◆ EXERCISE PROMPT ◆
Each line of the records that includes "stringify" should be found and copied.

* * * * *

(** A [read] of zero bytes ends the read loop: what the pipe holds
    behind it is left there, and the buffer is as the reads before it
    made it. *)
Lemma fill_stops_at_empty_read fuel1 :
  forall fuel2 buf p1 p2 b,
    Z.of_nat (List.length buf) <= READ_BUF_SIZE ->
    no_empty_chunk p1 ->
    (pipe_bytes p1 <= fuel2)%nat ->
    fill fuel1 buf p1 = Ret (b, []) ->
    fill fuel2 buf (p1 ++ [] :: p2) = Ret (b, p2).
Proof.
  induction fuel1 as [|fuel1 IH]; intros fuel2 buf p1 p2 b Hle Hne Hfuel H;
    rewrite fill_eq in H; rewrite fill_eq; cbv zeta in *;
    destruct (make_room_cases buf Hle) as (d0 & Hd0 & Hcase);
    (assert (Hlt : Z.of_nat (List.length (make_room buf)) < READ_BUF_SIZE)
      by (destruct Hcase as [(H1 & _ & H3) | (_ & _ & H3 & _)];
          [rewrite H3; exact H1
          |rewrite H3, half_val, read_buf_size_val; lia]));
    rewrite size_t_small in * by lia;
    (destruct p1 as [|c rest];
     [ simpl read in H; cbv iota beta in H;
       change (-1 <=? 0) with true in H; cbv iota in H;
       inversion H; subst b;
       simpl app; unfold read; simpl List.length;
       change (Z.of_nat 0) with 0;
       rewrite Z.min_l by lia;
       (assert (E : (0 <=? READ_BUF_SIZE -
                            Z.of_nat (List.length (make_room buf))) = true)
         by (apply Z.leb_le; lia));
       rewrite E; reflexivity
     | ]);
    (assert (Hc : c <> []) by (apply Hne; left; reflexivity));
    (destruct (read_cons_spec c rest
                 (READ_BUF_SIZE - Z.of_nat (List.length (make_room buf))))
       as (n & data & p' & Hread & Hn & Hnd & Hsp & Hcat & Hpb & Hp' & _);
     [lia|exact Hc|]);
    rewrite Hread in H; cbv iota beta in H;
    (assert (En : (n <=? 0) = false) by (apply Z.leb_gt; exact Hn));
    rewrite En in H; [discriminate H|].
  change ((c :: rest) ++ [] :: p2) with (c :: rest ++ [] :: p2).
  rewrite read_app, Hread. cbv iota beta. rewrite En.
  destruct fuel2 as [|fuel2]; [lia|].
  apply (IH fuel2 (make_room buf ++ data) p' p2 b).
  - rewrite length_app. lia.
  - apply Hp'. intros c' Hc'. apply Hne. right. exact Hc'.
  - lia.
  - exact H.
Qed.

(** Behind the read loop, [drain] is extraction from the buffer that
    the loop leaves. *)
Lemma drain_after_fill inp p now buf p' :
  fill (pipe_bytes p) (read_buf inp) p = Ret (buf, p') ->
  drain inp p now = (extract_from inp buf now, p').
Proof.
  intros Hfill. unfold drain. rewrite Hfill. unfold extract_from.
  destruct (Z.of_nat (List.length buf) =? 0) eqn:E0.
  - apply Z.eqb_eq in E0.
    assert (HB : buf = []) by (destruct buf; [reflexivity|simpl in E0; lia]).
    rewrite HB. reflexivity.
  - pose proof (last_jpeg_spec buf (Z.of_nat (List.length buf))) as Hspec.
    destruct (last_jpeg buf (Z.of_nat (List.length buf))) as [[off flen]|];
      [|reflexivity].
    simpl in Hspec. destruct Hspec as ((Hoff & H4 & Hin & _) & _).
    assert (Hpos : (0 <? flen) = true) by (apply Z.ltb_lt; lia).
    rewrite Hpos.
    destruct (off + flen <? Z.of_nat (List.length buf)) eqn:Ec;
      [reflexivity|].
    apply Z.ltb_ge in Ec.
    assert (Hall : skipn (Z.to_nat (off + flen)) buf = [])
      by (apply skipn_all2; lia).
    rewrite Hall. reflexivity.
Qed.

* * * * *

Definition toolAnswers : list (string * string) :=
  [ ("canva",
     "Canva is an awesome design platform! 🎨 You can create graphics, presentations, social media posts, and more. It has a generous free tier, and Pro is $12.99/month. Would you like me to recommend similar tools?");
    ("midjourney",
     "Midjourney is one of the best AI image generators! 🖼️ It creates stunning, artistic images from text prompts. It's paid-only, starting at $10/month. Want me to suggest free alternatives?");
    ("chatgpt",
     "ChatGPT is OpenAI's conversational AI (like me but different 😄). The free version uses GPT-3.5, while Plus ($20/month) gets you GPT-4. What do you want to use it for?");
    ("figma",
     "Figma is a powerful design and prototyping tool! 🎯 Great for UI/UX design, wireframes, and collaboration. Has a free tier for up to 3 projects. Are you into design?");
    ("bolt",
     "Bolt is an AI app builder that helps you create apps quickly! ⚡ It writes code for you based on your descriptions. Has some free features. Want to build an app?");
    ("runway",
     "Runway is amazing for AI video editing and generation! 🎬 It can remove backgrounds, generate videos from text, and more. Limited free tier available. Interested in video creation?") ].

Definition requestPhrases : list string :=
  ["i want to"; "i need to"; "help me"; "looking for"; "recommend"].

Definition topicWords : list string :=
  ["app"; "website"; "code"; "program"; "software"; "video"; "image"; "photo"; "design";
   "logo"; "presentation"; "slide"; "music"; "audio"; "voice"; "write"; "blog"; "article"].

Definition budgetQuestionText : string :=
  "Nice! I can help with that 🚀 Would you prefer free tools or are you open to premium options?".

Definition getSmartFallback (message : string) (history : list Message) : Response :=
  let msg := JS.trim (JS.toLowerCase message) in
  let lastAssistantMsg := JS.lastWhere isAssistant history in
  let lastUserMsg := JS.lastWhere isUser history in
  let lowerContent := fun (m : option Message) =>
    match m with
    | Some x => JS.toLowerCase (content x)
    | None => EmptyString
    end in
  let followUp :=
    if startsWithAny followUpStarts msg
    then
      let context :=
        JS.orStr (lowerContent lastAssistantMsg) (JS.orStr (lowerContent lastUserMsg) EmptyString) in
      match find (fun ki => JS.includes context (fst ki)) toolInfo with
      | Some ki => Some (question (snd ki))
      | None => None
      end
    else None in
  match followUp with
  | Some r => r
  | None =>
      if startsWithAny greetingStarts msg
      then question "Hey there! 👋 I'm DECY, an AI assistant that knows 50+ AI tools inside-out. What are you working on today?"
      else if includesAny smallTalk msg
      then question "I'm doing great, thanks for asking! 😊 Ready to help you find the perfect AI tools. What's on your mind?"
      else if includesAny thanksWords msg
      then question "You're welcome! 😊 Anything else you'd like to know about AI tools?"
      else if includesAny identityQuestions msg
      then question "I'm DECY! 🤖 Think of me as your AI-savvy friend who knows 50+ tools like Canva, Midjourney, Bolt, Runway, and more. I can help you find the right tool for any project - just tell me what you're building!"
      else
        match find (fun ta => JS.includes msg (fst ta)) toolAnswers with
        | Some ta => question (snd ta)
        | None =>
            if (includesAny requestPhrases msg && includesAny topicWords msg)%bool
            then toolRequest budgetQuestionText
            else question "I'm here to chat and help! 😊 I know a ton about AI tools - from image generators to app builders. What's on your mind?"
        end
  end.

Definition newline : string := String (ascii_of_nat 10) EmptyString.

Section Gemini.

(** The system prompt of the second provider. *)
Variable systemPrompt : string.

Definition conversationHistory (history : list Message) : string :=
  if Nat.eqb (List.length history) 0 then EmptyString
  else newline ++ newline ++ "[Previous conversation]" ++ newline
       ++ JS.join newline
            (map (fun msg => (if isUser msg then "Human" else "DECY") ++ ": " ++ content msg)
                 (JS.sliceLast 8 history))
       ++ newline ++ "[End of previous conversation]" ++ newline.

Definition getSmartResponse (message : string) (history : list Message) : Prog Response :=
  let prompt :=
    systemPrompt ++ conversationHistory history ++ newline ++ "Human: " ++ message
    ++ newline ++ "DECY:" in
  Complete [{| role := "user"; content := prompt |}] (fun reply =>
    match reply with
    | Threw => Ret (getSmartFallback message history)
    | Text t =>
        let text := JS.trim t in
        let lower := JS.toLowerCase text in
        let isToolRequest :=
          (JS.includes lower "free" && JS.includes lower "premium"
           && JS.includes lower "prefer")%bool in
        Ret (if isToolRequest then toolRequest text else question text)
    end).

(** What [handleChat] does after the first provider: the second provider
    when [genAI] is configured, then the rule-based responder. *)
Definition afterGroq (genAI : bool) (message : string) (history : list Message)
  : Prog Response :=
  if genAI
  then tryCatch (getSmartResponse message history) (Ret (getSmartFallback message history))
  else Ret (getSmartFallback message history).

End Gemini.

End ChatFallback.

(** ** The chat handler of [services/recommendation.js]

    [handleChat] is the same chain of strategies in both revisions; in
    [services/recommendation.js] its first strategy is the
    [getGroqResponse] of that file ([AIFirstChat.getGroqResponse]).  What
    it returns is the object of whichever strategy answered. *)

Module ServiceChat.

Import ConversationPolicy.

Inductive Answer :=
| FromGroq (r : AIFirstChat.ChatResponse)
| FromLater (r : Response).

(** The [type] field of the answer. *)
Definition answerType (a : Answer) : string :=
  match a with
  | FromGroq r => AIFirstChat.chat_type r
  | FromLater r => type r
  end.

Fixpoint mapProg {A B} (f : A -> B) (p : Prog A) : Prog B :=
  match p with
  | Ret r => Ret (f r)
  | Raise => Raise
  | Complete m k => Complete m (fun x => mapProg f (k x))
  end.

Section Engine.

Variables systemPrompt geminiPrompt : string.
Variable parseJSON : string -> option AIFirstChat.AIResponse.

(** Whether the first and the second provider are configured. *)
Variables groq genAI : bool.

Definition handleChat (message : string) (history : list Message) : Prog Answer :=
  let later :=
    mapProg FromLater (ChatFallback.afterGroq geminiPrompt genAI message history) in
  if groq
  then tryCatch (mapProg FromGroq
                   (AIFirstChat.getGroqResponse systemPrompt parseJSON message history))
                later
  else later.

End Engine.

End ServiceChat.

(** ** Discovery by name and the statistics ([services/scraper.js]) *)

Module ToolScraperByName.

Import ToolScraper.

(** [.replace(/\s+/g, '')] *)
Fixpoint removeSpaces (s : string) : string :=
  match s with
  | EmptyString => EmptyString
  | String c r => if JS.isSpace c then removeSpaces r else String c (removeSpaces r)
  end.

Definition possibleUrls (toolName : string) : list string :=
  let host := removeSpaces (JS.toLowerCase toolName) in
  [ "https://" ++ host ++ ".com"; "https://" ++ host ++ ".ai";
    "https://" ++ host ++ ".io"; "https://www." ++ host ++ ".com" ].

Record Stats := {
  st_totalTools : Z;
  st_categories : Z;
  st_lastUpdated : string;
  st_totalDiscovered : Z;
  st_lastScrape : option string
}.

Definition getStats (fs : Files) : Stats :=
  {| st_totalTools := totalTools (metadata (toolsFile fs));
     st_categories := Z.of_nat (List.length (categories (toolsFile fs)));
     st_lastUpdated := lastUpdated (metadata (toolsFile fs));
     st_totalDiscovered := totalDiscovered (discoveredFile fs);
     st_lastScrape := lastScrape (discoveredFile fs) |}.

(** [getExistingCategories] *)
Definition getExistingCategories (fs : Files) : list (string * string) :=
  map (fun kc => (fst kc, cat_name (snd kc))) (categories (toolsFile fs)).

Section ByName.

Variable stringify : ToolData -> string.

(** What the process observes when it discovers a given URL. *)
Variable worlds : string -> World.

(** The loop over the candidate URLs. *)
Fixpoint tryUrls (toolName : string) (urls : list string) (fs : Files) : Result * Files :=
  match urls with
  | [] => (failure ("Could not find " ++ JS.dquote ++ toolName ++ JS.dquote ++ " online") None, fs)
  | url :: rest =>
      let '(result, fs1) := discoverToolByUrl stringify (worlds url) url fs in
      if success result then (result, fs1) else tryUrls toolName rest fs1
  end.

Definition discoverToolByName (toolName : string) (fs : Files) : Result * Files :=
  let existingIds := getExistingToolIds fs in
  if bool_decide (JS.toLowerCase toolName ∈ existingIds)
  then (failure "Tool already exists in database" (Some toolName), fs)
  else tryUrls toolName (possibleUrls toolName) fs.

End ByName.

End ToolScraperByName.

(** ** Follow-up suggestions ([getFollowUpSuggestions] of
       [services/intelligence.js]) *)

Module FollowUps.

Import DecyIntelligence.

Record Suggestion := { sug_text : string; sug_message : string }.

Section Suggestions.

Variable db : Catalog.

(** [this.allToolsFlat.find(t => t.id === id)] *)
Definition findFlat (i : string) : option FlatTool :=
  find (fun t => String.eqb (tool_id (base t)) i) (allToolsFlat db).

* * * * *

◆ OUTPUT OF THE EXERCISE ◆
Variable stringify : ToolData -> string.
      let '(result, fs1) := discoverToolByUrl stringify (worlds url) url fs in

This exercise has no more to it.